Tiger Treseder says Australian prisoners of war had a tough time but always looked after their mates.

Tiger and other prisoners scrounged for food

By REN LANZONnewsroom@gladstoneobserver.com.au

TIGER Treseder turned up at the military recruiting station in Rockhampton in 1940 and told a whopping lie.

He was 16 years old at the time, but told the recruiting officer he was 21. A few months later he was a prisoner of war.

Tiger relived some of his memories of war yesterday during a special tour of the Gladstone Regional Art Gallery and Museum's new exhibition, In Enemy Hands: Australian Prisoners of War, due to open to the public today.

The problem during that first attempt at the recruitment station was that he was still wearing the clearly-visible Rockhampton Grammar School cadet insignia on his shoulder.

So he was advised to go back and register later that day, which he did after changing his shirt.

Tiger, as did most Gladstone recruits, hoped to get into the Navy, but as that was going to take a while, he enlisted with the Army and was assigned as a machine gunner to the 19th Battalion which was sent to Malaya.

He said the battalion was captured in Singapore.
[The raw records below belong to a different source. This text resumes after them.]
(* ===== verification/Netbios.v ===== *)
(** * [apps/netbiosns/netbiosns.c]: the NetBIOS name responder

    The decoding of names, and the answer to a query for the board's own name. *)

From Stdlib Require Import ZArith Lia Ascii String.
From stdpp Require Import base tactics numbers list option gmap.
From S2P Require Import Prelude.
From S2P Require Import Def.
From S2P Require Import Ip4Addr.
From S2P Require Import Alloc.
From S2P Require Import Mem.
From S2P Require Import Memp.
From S2P Require Import Pbuf.
From S2P Require Import PbufChain.
From S2P Require Import Etharp.
From S2P Require Import World.
From S2P Require Import Ip4Frag.
From S2P Require Import Ip4.
From S2P Require Import Icmp.
From S2P Require Import Ip4Reass.
From S2P Require Import Udp.

Definition NETBIOS_PORT : Z := 137.
Definition NETBIOS_NAME_LEN : Z := 16.
Definition NETBIOS_NAME_TTL : Z := 300000.
Definition NETB_HFLAG_RESPONSE : Z := 0x8000.
Definition NETB_HFLAG_OPCODE : Z := 0x7800.
Definition NETB_HFLAG_OPCODE_NAME_QUERY : Z := 0.
Definition NETB_HFLAG_AUTHORATIVE : Z := 0x0400.
Definition NETB_HFLAG_RECURS_DESIRED : Z := 0x0100.
Definition NETB_NFLAG_NODETYPE_BNODE : Z := 0.
(** The sizes of [struct netbios_hdr], of [encname] and of [struct netbios_resp], and the
    offsets of the fields behind the name. *)
Definition SIZEOF_NETBIOS_HDR : Z := 12.
Definition SIZEOF_ENCNAME : Z := NETBIOS_NAME_LEN * 2 + 1.
Definition SIZEOF_NETBIOS_RESP : Z := 62.
Definition NETB_OFS_TYPE : Z := SIZEOF_NETBIOS_HDR + 1 + SIZEOF_ENCNAME.

(** [netbiosns_name_decode(name_enc, name_dec, name_dec_len)]; a [char] is unsigned. *)
Definition not_letter (c : Z) : bool := (c <? 65) || (90 <? c).
Definition decode_pair (name_dec : Z) (s : memory * Z * Z) : (memory * Z * Z) + (memory * Z) :=
  let '(m, pname, idx) := s in
  let cname := m pname in
  if (cname =? 0) || (cname =? 46) then inr (m, 0)
  else if not_letter cname then inr (m, -1)
  else
    let cnbname := u8 (Z.shiftl (cname - 65) 4) in
    let cname := m (pname + 1) in
    if (cname =? 0) || (cname =? 46) then inr (m, -1)
    else if not_letter cname then inr (m, -1)
    else
      let cnbname := Z.lor cnbname (cname - 65) in
      inl (if idx <? NETBIOS_NAME_LEN then (upd m (name_dec + idx) (if negb (cnbname =? 32) then cnbname else 0), pname + 2, idx + 1)
           else (m, pname + 2, idx)).
Definition netbiosns_name_decode (fuel : nat) (m : memory) (name_enc name_dec : Z) : option (memory * Z) :=
  loop fuel (decode_pair name_dec) (m, name_enc, 0).

(** The variable [netbiosns_pcb] is a part of the external state of UDP. *)
Class netbios_store (X : Type) := {
  nbpcb_get : X -> Z;
  nbpcb_put : X -> Z -> X;
  nbpcb_get_put : forall x v, nbpcb_get (nbpcb_put x v) = v
}.

Section Netbios.
Context {X : Type} `{!netbios_store X}.
Context (netif_output : world X -> Z -> Z -> Z -> option (world X * Z)).
Context (custom_free : pstate -> Z -> pstate) (fuel : nat).
(** The addresses of [netbiosns_recv], of [netbiosns_local_name] and of the local variable
    [netbios_name]. *)
Context (recv_fn local_name netbios_name : Z).
Implicit Types w : world X.

(** The response to the message at [hdr], in the memory at [resp]. *)
Definition netbios_response (m : memory) (resp hdr ip : Z) : memory :=
  let m := st16 m resp (ld16 m hdr) in
  let m := st16 m (resp + 2) (PP_HTONS (Z.lor (Z.lor (Z.lor NETB_HFLAG_RESPONSE NETB_HFLAG_OPCODE_NAME_QUERY) NETB_HFLAG_AUTHORATIVE) NETB_HFLAG_RECURS_DESIRED)) in
  let m := st16 m (resp + 4) 0 in
  let m := st16 m (resp + 6) (PP_HTONS 1) in
  let m := st16 m (resp + 8) 0 in
  let m := st16 m (resp + 10) 0 in
  let m := write_bytes m (resp + 13) (bytes_at m (hdr + 13) (Z.to_nat SIZEOF_ENCNAME)) in
  let m := upd m (resp + 12) (m (hdr + 12)) in
  let m := st16 m (resp + NETB_OFS_TYPE) (ld16 m (hdr + NETB_OFS_TYPE)) in
  let m := st16 m (resp + NETB_OFS_TYPE + 2) (ld16 m (hdr + NETB_OFS_TYPE + 2)) in
  let m := st32 m (resp + NETB_OFS_TYPE + 4) (PP_HTONL NETBIOS_NAME_TTL) in
  let m := st16 m (resp + NETB_OFS_TYPE + 8) (PP_HTONS 6) in
  let m := st16 m (resp + NETB_OFS_TYPE + 10) (PP_HTONS NETB_NFLAG_NODETYPE_BNODE) in
  st32 m (resp + NETB_OFS_TYPE + 12) ip.

(** [netbiosns_recv(arg, upcb, p, addr, port)] *)
Definition is_query (m : memory) (hdr : Z) : bool :=
  (Z.land (ld16 m (hdr + 2)) (PP_HTONS NETB_HFLAG_OPCODE) =? PP_HTONS NETB_HFLAG_OPCODE_NAME_QUERY) &&
  (Z.land (ld16 m (hdr + 2)) (PP_HTONS NETB_HFLAG_RESPONSE) =? 0) && (ld16 m (hdr + 4) =? PP_HTONS 1).
Definition netbiosns_recv w (arg upcb p addr port : Z) : option (world X) :=
  if p =? NULL then Some w
  else
    let hdr := payload w p in
    w ← (if negb (netif_default (w_netifs w) =? NULL) && is_query (wmem w) hdr then
           '(m, _) ← netbiosns_name_decode fuel (wmem w) (hdr + SIZEOF_NETBIOS_HDR + 1) netbios_name;
           r ← lwip_strnicmp fuel m netbios_name local_name NETBIOS_NAME_LEN;
           let w := set_wmem w m in
           if r =? 0 then
             '(st, q) ← pbuf_alloc custom_free fuel (w_ps w) PBUF_TRANSPORT SIZEOF_NETBIOS_RESP PBUF_RAM;
             let w := set_wps w st in
             if negb (q =? NULL) then
               let w := set_wmem w (netbios_response (wmem w) (payload w q) hdr (netif_ip_addr (netif_of w (netif_default (w_netifs w))))) in
               '(w, _) ← udp_sendto netif_output custom_free fuel w upcb q (Some addr) port;
               wfree custom_free fuel w q
             else Some w
           else Some w
         else Some w);
    wfree custom_free fuel w p.

(** [netbiosns_init], [netbiosns_set_name], [netbiosns_stop]; [SOF_BROADCAST] is not looked at. *)
Definition netbiosns_init w : option (world X) :=
  let '(w, pcb) := udp_new_ip_type w 46 in
  let w := set_ext w (nbpcb_put (w_ext w) pcb) in
  if negb (pcb =? NULL) then
    '(w, _) ← udp_bind w pcb (Some IPADDR_ANY) NETBIOS_PORT;
    Some (udp_recv w pcb recv_fn pcb)
  else Some w.
Definition netbiosns_set_name w (hostname : Z) : option (world X) :=
  copy_len ← strlen fuel (wmem w) hostname;
  let copy_len := if NETBIOS_NAME_LEN <=? copy_len then NETBIOS_NAME_LEN - 1 else copy_len in
  Some (set_wmem w (memcpy (wmem w) local_name hostname (copy_len + 1))).
Definition netbiosns_stop w : world X :=
  let pcb := nbpcb_get (w_ext w) in
  if negb (pcb =? NULL) then let w := udp_remove w pcb in set_ext w (nbpcb_put (w_ext w) NULL) else w.
End Netbios.

(** ** Names *)

(** The first-level encoding of RFC 1001: two letters for each character. *)
Definition nb_letters (c : Z) : list Z := [65 + c / 16; 65 + c mod 16].
Definition nb_encode (name : list Z) : list Z := concat (map nb_letters name).
(** What is decoded: blanks, which fill a name up, become 0, which ends it. *)
Definition nb_decoded (name : list Z) : list Z := map (fun c => if c =? 32 then 0 else c) (take 16 name).

Lemma pair_joined c : is_byte c -> Z.lor (u8 (Z.shiftl (65 + c / 16 - 65) 4)) (65 + c mod 16 - 65) = c.
Proof.
  intros Hc. unfold is_byte in Hc. replace (65 + c / 16 - 65) with (c / 16) by lia. replace (65 + c mod 16 - 65) with (c mod 16) by lia.
  rewrite Z.shiftl_mul_pow2 by lia. rewrite u8_small by dm. rewrite lor_mul_add by dm. dm.
Qed.

Lemma decode_step_pair dec m a idx c rest :
  is_byte c -> bytes_at m a (2 + rest) = nb_letters c ++ bytes_at m (a + 2) rest ->
  decode_pair dec (m, a, idx) = inl (if idx <? 16 then (upd m (dec + idx) (if c =? 32 then 0 else c), a + 2, idx + 1) else (m, a + 2, idx)).
Proof.
  intros Hc Hb. cbn [bytes_at Nat.add nb_letters app] in Hb. injection Hb as H1 H2. unfold is_byte in Hc. assert (0 <= c / 16 < 16) by dm. assert (0 <= c mod 16 < 16) by dm.
  unfold decode_pair. rewrite H1, H2. unfold not_letter.
  rewrite (proj2 (Z.eqb_neq (65 + c / 16) 0)), (proj2 (Z.eqb_neq (65 + c / 16) 46)), (proj2 (Z.ltb_ge (65 + c / 16) 65)), (proj2 (Z.ltb_ge 90 (65 + c / 16))) by lia. cbn [orb].
  rewrite (proj2 (Z.eqb_neq (65 + c mod 16) 0)), (proj2 (Z.eqb_neq (65 + c mod 16) 46)), (proj2 (Z.ltb_ge (65 + c mod 16) 65)), (proj2 (Z.ltb_ge 90 (65 + c mod 16))) by lia. cbn [orb]. cbv zeta.
  rewrite pair_joined by done. change NETBIOS_NAME_LEN with 16. by destruct (c =? 32).
Qed.

(** Decoding undoes the encoding: it returns 0, and the first 16 characters are at [dec]. *)
Lemma decode_loop dec name m a idx fuel :
  Forall is_byte name -> bytes_at m a (2 * length name + 1) = nb_encode name ++ [0] -> 0 <= idx <= 16 -> (length name < fuel)%nat ->
  (dec + 16 <= a \/ a + 2 * Z.of_nat (length name) + 1 <= dec) ->
  let out := map (fun c => if c =? 32 then 0 else c) (take (Z.to_nat (16 - idx)) name) in
  loop fuel (decode_pair dec) (m, a, idx) = Some (write_bytes m (dec + idx) out, 0).
Proof.
  revert m a idx fuel. induction name as [|c name IH]; intros m a idx f Hn Hb Hi Hf Hs out; (destruct f as [|f]; [simpl in Hf; lia|]); cbn [loop].
  - cbn [length Nat.mul Nat.add bytes_at nb_encode map concat app] in Hb. injection Hb as Hb. unfold decode_pair. rewrite Hb. cbn [Z.eqb orb]. unfold out. rewrite take_nil. done.
  - apply Forall_cons_1 in Hn as [Hc Hn]. cbn [length] in *. replace (2 * S (length name) + 1)%nat with (2 + (2 * length name + 1))%nat in Hb by lia.
    unfold nb_encode in Hb. cbn [map concat] in Hb. fold (nb_encode name) in Hb. rewrite <- app_assoc in Hb. pose proof Hb as Hb'. rewrite bytes_at_app in Hb'. apply app_inj_1 in Hb' as [Hb1 Hb2]; [|done]. change (Z.of_nat 2) with 2 in Hb2.
    rewrite (decode_step_pair dec m a idx c (2 * length name + 1) Hc) by (by rewrite Hb, <- Hb2).
    destruct (Z.ltb_spec idx 16) as [Hlt|Hge].
    + rewrite IH; auto; [|rewrite <- Hb2; apply bytes_at_ext; intros x Hx; apply upd_ne; lia|lia|simpl in Hf; lia|lia].
      unfold out. replace (Z.to_nat (16 - idx)) with (S (Z.to_nat (16 - (idx + 1)))) by lia. cbn [take map write_bytes]. by rewrite Z.add_assoc.
    + rewrite IH; auto; [|simpl in Hf; lia|lia]. unfold out. replace (Z.to_nat (16 - idx)) with 0%nat by lia. done.
Qed.
Lemma name_decode_encode fuel m enc dec name :
  Forall is_byte name -> bytes_at m enc (2 * length name + 1) = nb_encode name ++ [0] -> (length name < fuel)%nat ->
  (dec + 16 <= enc \/ enc + 2 * Z.of_nat (length name) + 1 <= dec) ->
  netbiosns_name_decode fuel m enc dec = Some (write_bytes m dec (nb_decoded name), 0).
Proof. intros. unfold netbiosns_name_decode. rewrite (decode_loop dec name) by (done || lia). by rewrite Z.add_0_r. Qed.

(** ** Examples *)

Definition nx : Type := Z * list (list Z).
#[export] Instance nx_store : netbios_store nx.
Proof. refine {| nbpcb_get x := x.1; nbpcb_put x v := (v, x.2) |}; done. Defined.
#[local] Abbreviation NW := (world nx).
Definition nx_output (w : NW) (nif p dest : Z) : option (NW * Z) := Some (set_ext w ((w_ext w).1, (w_ext w).2 ++ [content (w_ps w) [p]]), ERR_OK).
(** The name "t41" is at 6000; the name of the responder is at 7000, the local variable at 3000. *)
Definition netbios_world0 : NW :=
  mk_world (NULL, []) (set_data net_st (write_bytes (data net_st) 6000 [116; 52; 49; 0])) (w_netifs world0) 7 NULL (mk_ipg 4000 4000 0 0 0 0) [] 0 [] ∅ 0xc000 (fun _ _ => 0).
Definition named : option NW := w ← netbiosns_set_name 60 7000 netbios_world0 6000; netbiosns_init 5 w.
Definition nb_query (id : Z) (enc : list Z) : list Z := be16 id ++ [1; 16; 0; 1; 0; 0; 0; 0; 0; 0; 32] ++ enc ++ [0; 0; 32; 0; 1].
Definition nb_asked (bs : list Z) (w : NW) : option NW :=
  let n := Z.of_nat (length bs) in
  let w := set_wps w (set_pb (set_data (w_ps w) (write_bytes (wmem w) 1100 bs)) 1000 (mk_pbuf 0 1100 n n PBUF_RAM 0 2)) in
  netbiosns_recv nx_output (fun s _ => s) 100 7000 3000 w 0 (nbpcb_get (w_ext w)) 1000 0x0900a8c0 137.
Definition answers (w : NW) : list (list Z) := drop 28 <$> (w_ext w).2.
(** "T41" filled up with blanks. *)
Definition board_name : list Z := [84; 52; 49] ++ replicate 13 32.
Definition nb_answer (id : Z) (enc : list Z) : list Z :=
  be16 id ++ [0x85; 0; 0; 0; 0; 1; 0; 0; 0; 0; 32] ++ enc ++ [0; 0; 32; 0; 1; 0; 4; 0x93; 0xe0; 0; 6; 0; 0; 192; 168; 0; 1].
Lemma name_answered : answers <$> (w ← named; nb_asked (nb_query 7 (nb_encode board_name)) w) = Some [nb_answer 7 (nb_encode board_name)].
Proof. vm_compute. reflexivity. Qed.
Lemma other_name_ignored : answers <$> (w ← named; nb_asked (nb_query 7 (nb_encode (replicate 16 65))) w) = Some [].
Proof. vm_compute. reflexivity. Qed.
(** The result of the decoding is not looked at: a name that is none is compared as what the
    stack holds, here the name of the query before. *)
Lemma illegal_name_answered :
  answers <$> (w ← named; w ← nb_asked (nb_query 7 (nb_encode board_name)) w; nb_asked (nb_query 8 (replicate 32 33)) w) =
  Some [nb_answer 7 (nb_encode board_name); nb_answer 8 (replicate 32 33)].
Proof. vm_compute. reflexivity. Qed.
(** The length of a datagram is not looked at: the first 12 bytes of a query, with the rest of
    it still in the memory behind, are answered. *)
Definition nb_asked_short (bs : list Z) (w : NW) : option NW :=
  let w := set_wps w (set_pb (set_data (w_ps w) (write_bytes (wmem w) 1100 bs)) 1000 (mk_pbuf 0 1100 12 12 PBUF_RAM 0 2)) in
  netbiosns_recv nx_output (fun s _ => s) 100 7000 3000 w 0 (nbpcb_get (w_ext w)) 1000 0x0900a8c0 137.
Lemma short_query_answered : answers <$> (w ← named; nb_asked_short (nb_query 7 (nb_encode board_name)) w) = Some [nb_answer 7 (nb_encode board_name)].
Proof. vm_compute. reflexivity. Qed.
Tiger spent two weeks short of five years as a prisoner of war.

"We had 55 days of day and night fighting until we ran out of land,'' Tiger said.

"After our capture, we were sent to Changi in stages.'' He said food was scarce and the guards, particularly the Korean conscripts, were cruel.

Tiger's group was first assigned to the docks to load and unload food, where it was possible to outwit the guards.

He said one trick they used was puncturing a hole in a food can, drinking the contents and putting the empty can back in its position upside down.

'Some of the short guys used to hide cans of condensed milk by standing on them,' he said.

Later he was sent to work in the brewery. 'Yes, we took advantage of that to get some beer,' he said.

Conditions were worse while working on the railway the Japanese were building on the Chinese mainland.

'If you were too sick to work, the Japanese would not give you your ration of rice,' Tiger said.

'We had to eat everything that came our way ? if you threw the maggots out of your stew, you would have nothing.

'We used to pick the snails off the plants before the Dutch (prisoners of war) could get them and we'd cook them up with pigweed or seaweed.'

Yesterday Tiger expressed wonder at the amount of items on display ? particularly the photographs.

'How did they have time to do all that?' he said. 'We were always so busy ? but got clever enough to do some pretty clever things.'

One of these he remembers fondly was installing a radio in a drink bottle, which the prisoners used to obtain news from the outside world.

He laughed: 'The Japanese used to come and drink from it ? they didn't suspect it was a radio.'

Tiger returned home about the age he had told the recruiting officer he was when he enlisted. Despite his experiences, Tiger re-enlisted with the Army and served for 18 months in Korea in the early 1950s.